-- RECORDS TO USE --
==*==

(** ** The planner call *)




(** ** Endpointing *)

Lemma capture_floor cfg start ticks : forall buf run buf' now,
  Bridge.capture cfg start ticks buf run = (buf', Some (Silence now)) ->
  (Bridge.min_s cfg <= now - start)%Q.
Proof.
  induction ticks as [|[|x tf tc] ticks IH]; intros buf run buf' now; cbn [Bridge.capture];
    [done..|].
  cbv zeta.
  destruct (Qltb (tf - start) (Bridge.min_s cfg)) eqn:Efloor.
  - destruct (Qltb (Bridge.max_s cfg) (tc - start)); [done|]. apply IH.
  - destruct (Bridge.silence_frames_needed cfg <=? _).
    + intros [= _ <-]. by apply Qltb_ge.
    + destruct (Qltb (Bridge.max_s cfg) (tc - start)); [done|]. apply IH.
Qed.

Lemma capture_ceiling cfg start pre : forall x tf tc post buf run,
  (Bridge.max_s cfg < tc - start)%Q ->
  exists buf' why,
    Bridge.capture cfg start (pre ++ Block x tf tc :: post) buf run = (buf', Some why)
    /\ (length buf' <= length buf + length pre + 1)%nat.
Proof.
  induction pre as [|[|y uf uc] pre IH]; intros x tf tc post buf run Hmax.
  - apply Qltb_lt in Hmax. cbn [app Bridge.capture]. cbv zeta. rewrite Hmax.
    destruct (Qltb (tf - start) (Bridge.min_s cfg));
      [|destruct (Bridge.silence_frames_needed cfg <=? _)];
      eexists _, _; (split; [reflexivity|]); rewrite length_app; cbn; lia.
  - cbn [app Bridge.capture]. eexists _, _. split; [reflexivity|]. lia.
  - cbn [app Bridge.capture]. cbv zeta.
    assert (forall run', exists buf' why,
              Bridge.capture cfg start (pre ++ Block x tf tc :: post) (buf ++ [y]) run'
              = (buf', Some why)
              /\ (length buf' <= length buf + length (Block y uf uc :: pre) + 1)%nat) as Hrec.
    { intros run'. destruct (IH x tf tc post (buf ++ [y])%list run' Hmax) as (b & why & -> & Hl).
      exists b, why. split; [done|]. rewrite length_app in Hl. cbn in *. lia. }
    destruct (Qltb (uf - start) (Bridge.min_s cfg)).
    + destruct (Qltb (Bridge.max_s cfg) (uc - start)); [|apply Hrec].
      eexists _, _. split; [reflexivity|]. rewrite length_app. cbn. lia.
    + destruct (Bridge.silence_frames_needed cfg <=? _).
      * eexists _, _. split; [reflexivity|]. rewrite length_app. cbn. lia.
      * destruct (Qltb (Bridge.max_s cfg) (uc - start)); [|apply Hrec].
        eexists _, _. split; [reflexivity|]. rewrite length_app. cbn. lia.
Qed.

==*==

-- ASSIGNMENT --
Reply with nothing but the number of lines in the data that include the word "intros".

-- WRITTEN ANSWER --
4